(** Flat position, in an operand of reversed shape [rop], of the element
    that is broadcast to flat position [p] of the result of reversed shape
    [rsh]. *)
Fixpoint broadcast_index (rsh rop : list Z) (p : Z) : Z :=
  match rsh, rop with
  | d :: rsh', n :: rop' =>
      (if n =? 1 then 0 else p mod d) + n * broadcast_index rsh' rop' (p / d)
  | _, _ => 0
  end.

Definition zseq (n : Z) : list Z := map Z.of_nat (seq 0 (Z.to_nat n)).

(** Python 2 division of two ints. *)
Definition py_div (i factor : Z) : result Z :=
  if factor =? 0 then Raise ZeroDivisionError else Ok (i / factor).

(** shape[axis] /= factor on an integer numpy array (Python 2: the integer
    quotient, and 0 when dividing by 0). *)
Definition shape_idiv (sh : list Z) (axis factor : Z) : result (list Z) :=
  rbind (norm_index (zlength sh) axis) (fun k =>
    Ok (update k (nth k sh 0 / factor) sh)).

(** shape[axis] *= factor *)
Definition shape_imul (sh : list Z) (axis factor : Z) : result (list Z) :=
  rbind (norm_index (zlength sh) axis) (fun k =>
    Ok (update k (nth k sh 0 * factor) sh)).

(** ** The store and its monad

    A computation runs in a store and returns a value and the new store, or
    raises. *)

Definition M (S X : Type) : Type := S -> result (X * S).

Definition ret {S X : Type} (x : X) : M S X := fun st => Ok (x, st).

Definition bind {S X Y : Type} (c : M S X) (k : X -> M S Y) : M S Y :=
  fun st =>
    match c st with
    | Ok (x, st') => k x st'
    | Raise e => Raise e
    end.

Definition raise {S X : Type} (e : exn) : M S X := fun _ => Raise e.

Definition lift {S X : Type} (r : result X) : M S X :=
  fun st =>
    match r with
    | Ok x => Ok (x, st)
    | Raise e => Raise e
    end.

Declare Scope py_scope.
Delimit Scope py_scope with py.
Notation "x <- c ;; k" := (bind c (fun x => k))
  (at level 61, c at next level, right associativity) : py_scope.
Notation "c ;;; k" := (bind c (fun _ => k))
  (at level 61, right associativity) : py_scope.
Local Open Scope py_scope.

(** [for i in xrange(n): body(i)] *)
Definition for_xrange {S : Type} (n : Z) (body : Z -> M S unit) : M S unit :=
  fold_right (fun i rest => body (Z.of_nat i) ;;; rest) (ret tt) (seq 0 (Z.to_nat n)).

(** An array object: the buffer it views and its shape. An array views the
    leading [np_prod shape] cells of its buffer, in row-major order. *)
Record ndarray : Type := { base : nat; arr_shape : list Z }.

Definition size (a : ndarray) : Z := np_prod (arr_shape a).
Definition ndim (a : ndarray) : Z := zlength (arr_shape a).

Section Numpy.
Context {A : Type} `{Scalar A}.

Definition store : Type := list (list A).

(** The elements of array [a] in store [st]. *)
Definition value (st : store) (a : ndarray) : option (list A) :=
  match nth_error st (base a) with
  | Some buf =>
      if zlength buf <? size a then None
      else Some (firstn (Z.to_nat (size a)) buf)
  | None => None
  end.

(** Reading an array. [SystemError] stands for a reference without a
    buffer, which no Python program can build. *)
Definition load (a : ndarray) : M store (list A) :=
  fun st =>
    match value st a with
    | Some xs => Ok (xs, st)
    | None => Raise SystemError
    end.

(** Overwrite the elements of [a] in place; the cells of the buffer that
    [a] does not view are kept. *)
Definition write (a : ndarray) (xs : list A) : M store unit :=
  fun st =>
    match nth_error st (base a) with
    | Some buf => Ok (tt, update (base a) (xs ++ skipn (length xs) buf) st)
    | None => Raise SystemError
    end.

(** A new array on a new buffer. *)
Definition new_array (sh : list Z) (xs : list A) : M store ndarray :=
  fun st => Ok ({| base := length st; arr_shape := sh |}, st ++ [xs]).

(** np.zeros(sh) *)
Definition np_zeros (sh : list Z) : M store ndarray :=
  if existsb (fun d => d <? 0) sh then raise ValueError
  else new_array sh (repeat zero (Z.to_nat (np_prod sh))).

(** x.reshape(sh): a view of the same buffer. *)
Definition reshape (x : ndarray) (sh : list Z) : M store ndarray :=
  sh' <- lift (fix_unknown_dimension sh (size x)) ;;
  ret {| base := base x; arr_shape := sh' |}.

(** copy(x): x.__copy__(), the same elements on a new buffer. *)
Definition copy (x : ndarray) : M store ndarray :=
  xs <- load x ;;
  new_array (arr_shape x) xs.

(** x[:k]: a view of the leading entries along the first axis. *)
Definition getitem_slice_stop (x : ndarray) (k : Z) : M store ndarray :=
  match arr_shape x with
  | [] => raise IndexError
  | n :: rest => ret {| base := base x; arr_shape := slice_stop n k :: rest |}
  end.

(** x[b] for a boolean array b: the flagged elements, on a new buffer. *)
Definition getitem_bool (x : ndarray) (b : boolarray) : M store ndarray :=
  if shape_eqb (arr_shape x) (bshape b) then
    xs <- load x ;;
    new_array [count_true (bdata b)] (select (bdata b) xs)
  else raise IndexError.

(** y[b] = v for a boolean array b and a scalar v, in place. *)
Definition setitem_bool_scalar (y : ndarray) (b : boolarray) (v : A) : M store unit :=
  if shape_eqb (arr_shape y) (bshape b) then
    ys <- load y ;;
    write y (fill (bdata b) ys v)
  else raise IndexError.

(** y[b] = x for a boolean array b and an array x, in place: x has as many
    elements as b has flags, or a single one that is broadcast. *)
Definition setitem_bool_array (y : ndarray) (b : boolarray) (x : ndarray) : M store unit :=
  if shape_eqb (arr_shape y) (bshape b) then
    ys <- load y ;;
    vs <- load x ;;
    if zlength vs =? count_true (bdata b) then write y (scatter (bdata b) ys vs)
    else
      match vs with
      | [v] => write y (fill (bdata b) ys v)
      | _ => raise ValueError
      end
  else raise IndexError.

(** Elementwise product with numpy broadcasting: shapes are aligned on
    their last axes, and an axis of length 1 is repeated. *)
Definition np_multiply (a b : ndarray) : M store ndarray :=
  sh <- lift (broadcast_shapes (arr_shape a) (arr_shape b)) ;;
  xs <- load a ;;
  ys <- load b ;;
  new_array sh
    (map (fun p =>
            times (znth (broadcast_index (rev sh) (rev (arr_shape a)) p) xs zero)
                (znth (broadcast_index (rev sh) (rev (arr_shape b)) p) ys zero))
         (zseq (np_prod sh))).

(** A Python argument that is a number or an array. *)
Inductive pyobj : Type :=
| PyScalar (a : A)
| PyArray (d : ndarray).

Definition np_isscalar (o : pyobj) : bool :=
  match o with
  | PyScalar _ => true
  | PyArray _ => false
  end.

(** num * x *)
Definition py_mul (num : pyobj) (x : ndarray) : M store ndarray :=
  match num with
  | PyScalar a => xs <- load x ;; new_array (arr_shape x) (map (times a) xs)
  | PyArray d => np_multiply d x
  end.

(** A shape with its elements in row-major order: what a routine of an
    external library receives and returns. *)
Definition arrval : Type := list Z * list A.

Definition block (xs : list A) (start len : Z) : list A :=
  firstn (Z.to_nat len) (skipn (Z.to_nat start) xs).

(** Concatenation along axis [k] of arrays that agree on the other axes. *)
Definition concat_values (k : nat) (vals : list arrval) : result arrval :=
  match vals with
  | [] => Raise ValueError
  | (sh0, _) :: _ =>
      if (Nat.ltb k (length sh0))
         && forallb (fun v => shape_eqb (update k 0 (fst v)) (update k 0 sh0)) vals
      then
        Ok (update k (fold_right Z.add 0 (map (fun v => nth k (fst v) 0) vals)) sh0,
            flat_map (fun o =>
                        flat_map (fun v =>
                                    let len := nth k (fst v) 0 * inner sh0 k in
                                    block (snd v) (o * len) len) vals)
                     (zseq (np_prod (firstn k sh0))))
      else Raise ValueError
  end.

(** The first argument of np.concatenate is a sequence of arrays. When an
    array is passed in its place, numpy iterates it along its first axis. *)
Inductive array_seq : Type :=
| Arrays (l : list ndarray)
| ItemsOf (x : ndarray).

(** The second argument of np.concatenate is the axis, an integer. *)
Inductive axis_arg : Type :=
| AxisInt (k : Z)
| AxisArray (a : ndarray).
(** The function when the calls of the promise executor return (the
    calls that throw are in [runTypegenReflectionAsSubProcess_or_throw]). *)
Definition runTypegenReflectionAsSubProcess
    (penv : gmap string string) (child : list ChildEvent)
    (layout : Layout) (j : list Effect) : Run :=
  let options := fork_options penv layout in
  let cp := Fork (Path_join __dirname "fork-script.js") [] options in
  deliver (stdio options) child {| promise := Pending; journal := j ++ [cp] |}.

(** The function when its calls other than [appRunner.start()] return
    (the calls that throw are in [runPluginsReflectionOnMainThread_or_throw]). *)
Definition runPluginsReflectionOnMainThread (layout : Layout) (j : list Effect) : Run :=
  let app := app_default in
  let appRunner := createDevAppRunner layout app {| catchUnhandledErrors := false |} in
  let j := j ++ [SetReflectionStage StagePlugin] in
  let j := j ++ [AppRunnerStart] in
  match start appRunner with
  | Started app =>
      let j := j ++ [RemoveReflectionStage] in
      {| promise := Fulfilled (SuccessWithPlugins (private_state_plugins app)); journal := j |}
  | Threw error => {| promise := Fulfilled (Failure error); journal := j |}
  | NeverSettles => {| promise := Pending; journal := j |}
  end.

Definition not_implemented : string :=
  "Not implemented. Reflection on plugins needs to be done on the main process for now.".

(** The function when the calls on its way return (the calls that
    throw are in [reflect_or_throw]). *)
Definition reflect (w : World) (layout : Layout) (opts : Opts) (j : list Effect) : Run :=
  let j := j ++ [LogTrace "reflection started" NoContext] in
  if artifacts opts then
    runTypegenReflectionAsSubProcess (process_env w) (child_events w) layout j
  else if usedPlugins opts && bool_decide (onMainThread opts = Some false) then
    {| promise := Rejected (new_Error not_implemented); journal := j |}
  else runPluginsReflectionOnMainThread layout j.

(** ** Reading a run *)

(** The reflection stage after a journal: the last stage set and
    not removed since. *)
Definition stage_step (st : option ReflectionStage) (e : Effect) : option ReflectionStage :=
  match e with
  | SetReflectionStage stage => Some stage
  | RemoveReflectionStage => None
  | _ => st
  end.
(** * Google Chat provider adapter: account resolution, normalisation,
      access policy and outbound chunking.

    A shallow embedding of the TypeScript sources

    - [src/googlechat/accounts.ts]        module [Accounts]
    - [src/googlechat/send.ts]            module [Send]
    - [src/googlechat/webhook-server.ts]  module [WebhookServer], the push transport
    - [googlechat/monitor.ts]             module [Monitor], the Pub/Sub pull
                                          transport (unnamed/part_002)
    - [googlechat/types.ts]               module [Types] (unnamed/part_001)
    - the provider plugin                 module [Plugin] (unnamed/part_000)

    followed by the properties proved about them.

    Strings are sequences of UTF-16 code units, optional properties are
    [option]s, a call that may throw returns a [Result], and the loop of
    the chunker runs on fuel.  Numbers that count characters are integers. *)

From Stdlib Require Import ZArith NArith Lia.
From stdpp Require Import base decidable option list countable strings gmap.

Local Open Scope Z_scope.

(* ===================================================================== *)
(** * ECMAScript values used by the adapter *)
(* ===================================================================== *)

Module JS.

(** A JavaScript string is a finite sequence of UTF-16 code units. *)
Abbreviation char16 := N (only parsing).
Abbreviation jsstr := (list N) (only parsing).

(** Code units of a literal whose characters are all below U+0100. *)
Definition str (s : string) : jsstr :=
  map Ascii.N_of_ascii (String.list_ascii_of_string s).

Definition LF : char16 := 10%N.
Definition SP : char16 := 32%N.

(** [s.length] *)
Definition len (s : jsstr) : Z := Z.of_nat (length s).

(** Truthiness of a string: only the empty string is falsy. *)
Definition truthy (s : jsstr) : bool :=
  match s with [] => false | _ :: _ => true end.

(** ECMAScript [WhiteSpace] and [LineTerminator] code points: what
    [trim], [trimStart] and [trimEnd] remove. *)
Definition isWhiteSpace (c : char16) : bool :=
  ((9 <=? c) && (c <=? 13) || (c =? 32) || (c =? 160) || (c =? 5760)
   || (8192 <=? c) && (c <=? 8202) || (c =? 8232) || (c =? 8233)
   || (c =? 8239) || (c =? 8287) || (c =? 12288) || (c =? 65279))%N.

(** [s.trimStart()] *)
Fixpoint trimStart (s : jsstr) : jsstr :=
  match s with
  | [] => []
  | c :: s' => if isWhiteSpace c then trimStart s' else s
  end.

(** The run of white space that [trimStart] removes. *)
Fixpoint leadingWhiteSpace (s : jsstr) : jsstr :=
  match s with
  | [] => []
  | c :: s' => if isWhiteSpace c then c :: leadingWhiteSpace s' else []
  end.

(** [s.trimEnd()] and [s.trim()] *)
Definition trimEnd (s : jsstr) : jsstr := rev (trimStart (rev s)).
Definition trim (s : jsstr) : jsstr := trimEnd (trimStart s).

========

(Goal of the exercise): Copy every line in the entries above that has the string "Local" in it.

(Reply to the task):
Local Open Scope py_scope.
Local Open Scope Z_scope.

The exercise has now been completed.